Kebijakan moneter yang memiliki tujuan utama menjaga stabilitas harga perlu bersinergi
dengan kebijakan makroprudensial yang berorientasi pada menjaga stabilitas sistem keuangan
secara keseluruhan. Lebih spesifik, kebijakan moneter berpotensi mendukung stabilitas sistem
keuangan melalui kemampuannya mempengaruhi kondisi keuangan dan perilaku di pasar
keuangan dalam mengambil risiko. Transmisi kebijakan moneter melalui balance sheet, bank
lending, bank capital channel, serta risk-taking channel menjustifikasi peran kebijakan moneter
untuk melakukan respon apabila terjadi potensi instabilitas yang disebabkan oleh sektor
keuangan. Di sisi lain, kebijakan makroprudensial yang didisain untuk mitigasi prosiklikalitas
dalam perekonomian dapat mendukung kebijakan moneter dalam mengendalikan fluktuasi
output dan inflasi.
Beberapa agenda reformasi keuangan yang lebih jangka panjang perlu dilakukan untuk
mengurangi prosiklikalitas sistem keuangan di Indonesia. Pertama, pengembangan sistem
keuangan yang lebih terdiversifikasi dengan mengembangkan pasar keuangan non-bank, seperti

surat utang korporasi, perlu terus didorong agar perusahaan tidak tergantung pada bank. Kedua,
peran bank asing yang perlu didefinisikan secara jelas. Ketiga, supervisi perbankan juga harus
bersifat countercyclical dengan melakukan pemeriksanaan yang lebih intensif tatkala
pertumbuhan kredit tumbuh sangat tinggi seiring dengan periode ekspansi perekonomian. Lebih
dari itu, yang lebih urgen adalah mengatur bank secara individual (mikro) di satu sisi dan bahwa
kebijakan moneter tidak tingkat terutama di manajemen puncak dalam mengubah mind-set
tentangnya keterkaitan mikro-makro sangatlah diperlukan. Secara internal, integrasi kebijakan
makroprudensial dan kebijakan moneter mengharuskan adanya koordinasi yang sering antara
sayap kebijakan moneter dan sayap stabilitas sistem keuangan. Oleh sebab itu, di tingkat
Direktorat maupun di tingkat Komite Kebijakan (KEM/FEP), interaksi antara kedua sayap
tersebut perlu dilakukan secara reguler.
Terakhir, komunikasi kebijakan dalam paradigma terintegrasinya kebijakan moneter dan
stabilitas sistem keuangan menjadi lebih krusial.
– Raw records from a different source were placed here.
(* ===== verification/BrowserPlan.v ===== *)
(** * The browser pool advice of orchestrator.py

    Every worker's page is classified from its task, its browser and its LSM session, and
    the plan counts, warns and orders the pages that could be parked.  The module only
    advises: [close_allowed] is the one output that permits a page to be closed. *)

From stdpp Require Import pretty.
From S2P Require Import Prelude PyFloat PyStr PyJson Models.

Open Scope string_scope.
Open Scope Z_scope.
Open Scope list_scope.

Module PageDisposition.
Inductive t := KEEP_ACTIVE | DO_NOT_CLOSE | PARK_CANDIDATE | NO_PAGE.
#[global] Instance t_eq_dec : EqDecision t.
Proof. solve_decision. Defined.
End PageDisposition.

Record BrowserPoolPolicy := mkBrowserPoolPolicy {
  bp_max_active_workers : Z;
  bp_max_probe_pages : Z;
  bp_min_available_bytes : Z;
  bp_high_memory_fraction : float;
  bp_page_close_experiment_passed : bool;
}.

Definition default_browser_pool_policy : BrowserPoolPolicy :=
  mkBrowserPoolPolicy 4 1 (1024 * 1024 * 1024) (of_dec 85 2) false.

Record WorkerPoolItem := mkWorkerPoolItem {
  wi_task_id : string;
  wi_worker_id : option string;
  wi_task_state : string;
  wi_worker_status : option string;
  wi_disposition : PageDisposition.t;
  wi_reason : string;
  wi_close_allowed : bool;
  wi_browser_pid : option Z;
  wi_observed_process_working_set_bytes : option Z;
  wi_lsm_in_flight_calls : Z;
  wi_lsm_active_jobs : Z;
  wi_lsm_continuation_pending : bool;
  wi_browser_generating : option bool;
}.

(** The observations of ram.py; the functions that read the machine are not modelled. *)
Record SystemMemoryObservation := mkSystemMemoryObservation {
  sm_observed_at : float;
  sm_total_bytes : Z;
  sm_available_bytes : Z;
  sm_used_bytes : Z;
  sm_used_fraction : float;
}.

Record BrowserMemoryObservation := mkBrowserMemoryObservation {
  bm_observed_at : float;
  bm_process_name : string;
  bm_process_count : Z;
  bm_total_working_set_bytes : Z;
  bm_largest_working_set_bytes : Z;
  bm_window_process_count : Z;
  bm_pids : list Z;
  bm_error : option string;
}.

Record BrowserPoolPlan := mkBrowserPoolPlan {
  bpp_observed_at : float;
  bpp_policy : BrowserPoolPolicy;
  bpp_memory_pressure : string;
  bpp_system_memory : option SystemMemoryObservation;
  bpp_browser_memory : option BrowserMemoryObservation;
  bpp_active_worker_count : Z;
  bpp_pinned_worker_count : Z;
  bpp_park_candidate_count : Z;
  bpp_items : list WorkerPoolItem;
  bpp_recommendations : list string;
  bpp_warnings : list string;
}.

Section Pool.
Context {numbers : Numbers}.

(** [int(raw[key])] under [except (TypeError, ValueError)]. *)
Definition raw_int (raw : dict) (key : string) : res (option Z) :=
  match dget key raw with
  | JNull => Ok None
  | j =>
      match json_int j with
      | Ok z => Ok (Some z)
      | Err e =>
          if bool_decide (exn_type e = TypeError) || bool_decide (exn_type e = ValueError)
          then Ok None else Err e
      end
  end.

Definition pending (lsm : LsmObservation) : bool := default false (lo_continuation_pending lsm).

Definition live_lsm (lsm : option LsmObservation) : bool :=
  match lsm with
  | Some l => (0 <? lo_in_flight_calls l) || (0 <? lo_active_jobs l) || pending l
  | None => false
  end.

Definition no_page_status (s : WorkerStatus.t) : bool :=
  match s with
  | WorkerStatus.PARKED | WorkerStatus.SUPERSEDED | WorkerStatus.DEAD => true
  | WorkerStatus.ACTIVE => false
  end.

Definition needs_observation (s : SupervisorState.t) : bool :=
  match s with
  | SupervisorState.STARTING | SupervisorState.RUNNING | SupervisorState.RECOVERING
  | SupervisorState.RECONCILING | SupervisorState.SUSPECT | SupervisorState.NEEDS_HUMAN => true
  | _ => false
  end.

Definition park_reason (s : SupervisorState.t) : string :=
  match s with
  | SupervisorState.COMPLETED => "task is durably complete"
  | SupervisorState.ABANDONED => "task is abandoned/cancelled"
  | SupervisorState.QUEUED => "task is queued with no live execution evidence"
  | SupervisorState.BLOCKED => "task is blocked with no live LSM work"
  | _ => "task has no live execution evidence"
  end.

(** The disposition, the reason and the permission, in the order of the early returns. *)
Definition page_verdict (task : TaskRecord) (worker : WorkerRecord) (generating : option bool)
    (lsm : option LsmObservation) (policy : BrowserPoolPolicy)
    : PageDisposition.t * string * bool :=
  if no_page_status (wr_status worker) then
    (PageDisposition.NO_PAGE,
     "worker status " +:+ WorkerStatus.value (wr_status worker) +:+ " is not an active page lease",
     false)
  else if live_lsm lsm then
    (PageDisposition.DO_NOT_CLOSE, "durable LSM work/continuation is active", false)
  else if bool_decide (generating = Some true) then
    (PageDisposition.DO_NOT_CLOSE, "browser reports active generation", false)
  else if needs_observation (tr_state task) then
    (PageDisposition.DO_NOT_CLOSE,
     "task state " +:+ SupervisorState.value (tr_state task) +:+
     " requires observation or may still be live", false)
  else
    (PageDisposition.PARK_CANDIDATE, park_reason (tr_state task),
     bp_page_close_experiment_passed policy).

Definition classify_worker_for_pool (task : TaskRecord) (worker : option WorkerRecord)
    (browser : option BrowserObservation) (lsm : option LsmObservation)
    (policy : BrowserPoolPolicy) : res WorkerPoolItem :=
  match worker with
  | None =>
      Ok (mkWorkerPoolItem (tr_task_id task) None (SupervisorState.value (tr_state task)) None
            PageDisposition.NO_PAGE "task has no registered conversation worker" false None None
            0 0 false None)
  | Some worker =>
      let generating := browser ≫= bo_generating in
      pid ← match browser with Some b => raw_int (bo_raw b) "browser_pid" | None => Ok None end;
      working_set ← match browser with
                    | Some b => raw_int (bo_raw b) "process_working_set_bytes"
                    | None => Ok None
                    end;
      let '(disposition, reason, close_allowed) :=
        page_verdict task worker generating lsm policy in
      Ok (mkWorkerPoolItem (tr_task_id task) (Some (wr_worker_id worker))
            (SupervisorState.value (tr_state task)) (Some (WorkerStatus.value (wr_status worker)))
            disposition reason close_allowed pid working_set
            (from_option lo_in_flight_calls 0 lsm) (from_option lo_active_jobs 0 lsm)
            (from_option pending false lsm) generating)
  end.

Definition pool_row : Type :=
  TaskRecord * option WorkerRecord * option BrowserObservation * option LsmObservation.

Definition classify_row (policy : BrowserPoolPolicy) (row : pool_row) : res WorkerPoolItem :=
  let '(task, worker, browser, lsm) := row in
  classify_worker_for_pool task worker browser lsm policy.

Definition has_disposition (d : PageDisposition.t) (i : WorkerPoolItem) : bool :=
  bool_decide (wi_disposition i = d).

Definition count (p : WorkerPoolItem → bool) (items : list WorkerPoolItem) : Z :=
  Z.of_nat (length (List.filter p items)).

(** ** The plan *)

Definition memory_is_high (policy : BrowserPoolPolicy) (m : SystemMemoryObservation) : bool :=
  fle (bp_high_memory_fraction policy) (sm_used_fraction m) ||
  (sm_available_bytes m <=? bp_min_available_bytes policy).

Definition memory_pressure (policy : BrowserPoolPolicy) (m : option SystemMemoryObservation)
    : string :=
  match m with
  | None => "unknown"
  | Some m => if memory_is_high policy m then "high" else "normal"
  end.

Definition say_if (b : bool) (msg : string) : list string := if b then [msg] else [].

Definition rank (task_state : string) : Z :=
  if String.eqb task_state (SupervisorState.value SupervisorState.COMPLETED) then 0
  else if String.eqb task_state (SupervisorState.value SupervisorState.ABANDONED) then 1
  else if String.eqb task_state (SupervisorState.value SupervisorState.QUEUED) then 2
  else if String.eqb task_state (SupervisorState.value SupervisorState.BLOCKED) then 3
  else 99.

(** The tuple order of the sort key: parkable, rank, task id. *)
Definition item_leb (x y : WorkerPoolItem) : bool :=
  let first i := if has_disposition PageDisposition.PARK_CANDIDATE i then 0 else 1 in
  if negb (first x =? first y) then first x <? first y
  else if negb (rank (wi_task_state x) =? rank (wi_task_state y))
  then rank (wi_task_state x) <? rank (wi_task_state y)
  else String.leb (wi_task_id x) (wi_task_id y).

Definition plan_browser_pool (rows : list pool_row)
    (system_memory : option SystemMemoryObservation)
    (browser_memory : option BrowserMemoryObservation) (policy : BrowserPoolPolicy)
    (observed_at : float) : res BrowserPoolPlan :=
  items ← mapM (classify_row policy) rows;
  let live := count (λ i, negb (has_disposition PageDisposition.NO_PAGE i)) items in
  let pinned := count (has_disposition PageDisposition.DO_NOT_CLOSE) items in
  let candidates := count (has_disposition PageDisposition.PARK_CANDIDATE) items in
  let pressure := memory_pressure policy system_memory in
  let high := String.eqb pressure "high" in
  let too_many := bp_max_active_workers policy <? live in
  let error := match browser_memory with Some b => default "" (bm_error b) | None => "" end in
  let recommendations :=
    say_if high "memory pressure is high; prioritize parking terminal/queued/blocked candidates" ++
    say_if too_many ("registered worker count " +:+ pretty live +:+
      " exceeds active-worker target " +:+ pretty (bp_max_active_workers policy)) ++
    say_if ((0 <? candidates) && negb (bp_page_close_experiment_passed policy))
      ("park candidates exist, but actual page-close dispatch is disabled until a dedicated " +:+
       "web chat close/reopen experiment proves it safe") in
  let warnings :=
    say_if (str_truthy error) ("browser memory probe: " +:+ error) ++
    say_if (bp_max_active_workers policy <? pinned)
      ("pinned live/ambiguous workers alone exceed the configured active-worker target; " +:+
       "do not close them automatically") ++
    say_if ((candidates =? 0) && high)
      ("memory pressure is high but no worker is conservatively parkable; preserve task safety " +:+
       "and surface the pressure rather than closing live pages") in
  Ok (mkBrowserPoolPlan observed_at policy pressure system_memory browser_memory live pinned
        candidates (py_sorted item_leb items) recommendations warnings).

(** ** Closing a page *)

(** A page may be closed: the experiment passed and nothing of the task can be live. *)
Record closable (row : pool_row) (policy : BrowserPoolPolicy) : Prop := {
  cl_experiment : bp_page_close_experiment_passed policy = true;
  cl_worker : ∃ w, row.1.1.2 = Some w ∧ wr_status w = WorkerStatus.ACTIVE;
  cl_state : tr_state row.1.1.1 ∈ [SupervisorState.COMPLETED; SupervisorState.ABANDONED;
    SupervisorState.QUEUED; SupervisorState.BLOCKED];
  cl_browser : ∀ b, row.1.2 = Some b → bo_generating b ≠ Some true;
  cl_lsm : ∀ l, row.2 = Some l → lo_in_flight_calls l ≤ 0 ∧ lo_active_jobs l ≤ 0 ∧
    lo_continuation_pending l ≠ Some true;
}.

Lemma live_lsm_false lsm :
  live_lsm lsm = false ↔ ∀ l, lsm = Some l →
    lo_in_flight_calls l ≤ 0 ∧ lo_active_jobs l ≤ 0 ∧ lo_continuation_pending l ≠ Some true.
Proof.
  destruct lsm as [l|]; cbn; [|split; [by intros _ l [=]|done]].
  rewrite !orb_false_iff, !Z.ltb_ge.
  assert (pending l = false ↔ lo_continuation_pending l ≠ Some true) as ->.
  { unfold pending. by destruct (lo_continuation_pending l) as [[]|]. }
  split; [by intros [[? ?] ?] l' [= <-]|]. intros H. destruct (H l eq_refl) as (? & ? & ?). done.
Qed.

Lemma verdict_close task worker generating lsm policy :
  (page_verdict task worker generating lsm policy).2 = true ↔
  bp_page_close_experiment_passed policy = true ∧ wr_status worker = WorkerStatus.ACTIVE ∧
  live_lsm lsm = false ∧ generating ≠ Some true ∧ needs_observation (tr_state task) = false.
Proof.
  unfold page_verdict. destruct (wr_status worker); cbn; [|naive_solver..].
  destruct (live_lsm lsm); cbn; [naive_solver|]. case_bool_decide; cbn; [naive_solver|].
  destruct (needs_observation _); cbn; naive_solver.
Qed.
Respon kebijakan moneter terhadap
berkembangnya ketidakseimbangan di sektor keuangan melalui kenaikan suku bunga sulit untuk
diterima secara politik. Oleh sebab itu, komunikasi yang persuasif kepada masyarakat tentang
outlook yang lebih berjangka panjang dan pentingnya menjaga stabilitas makro dan finansial
dalam jangka panjang sangat diperlukan. Komunikasi ini semakin penting karena interaksi antara
sektor keuangan dan sektor riil yang semakin kompleks dalam perekonomian yang semakin
terintegrasi secara global semakin mengharuskan komunikasi yang intensif dengan pelaku pasar.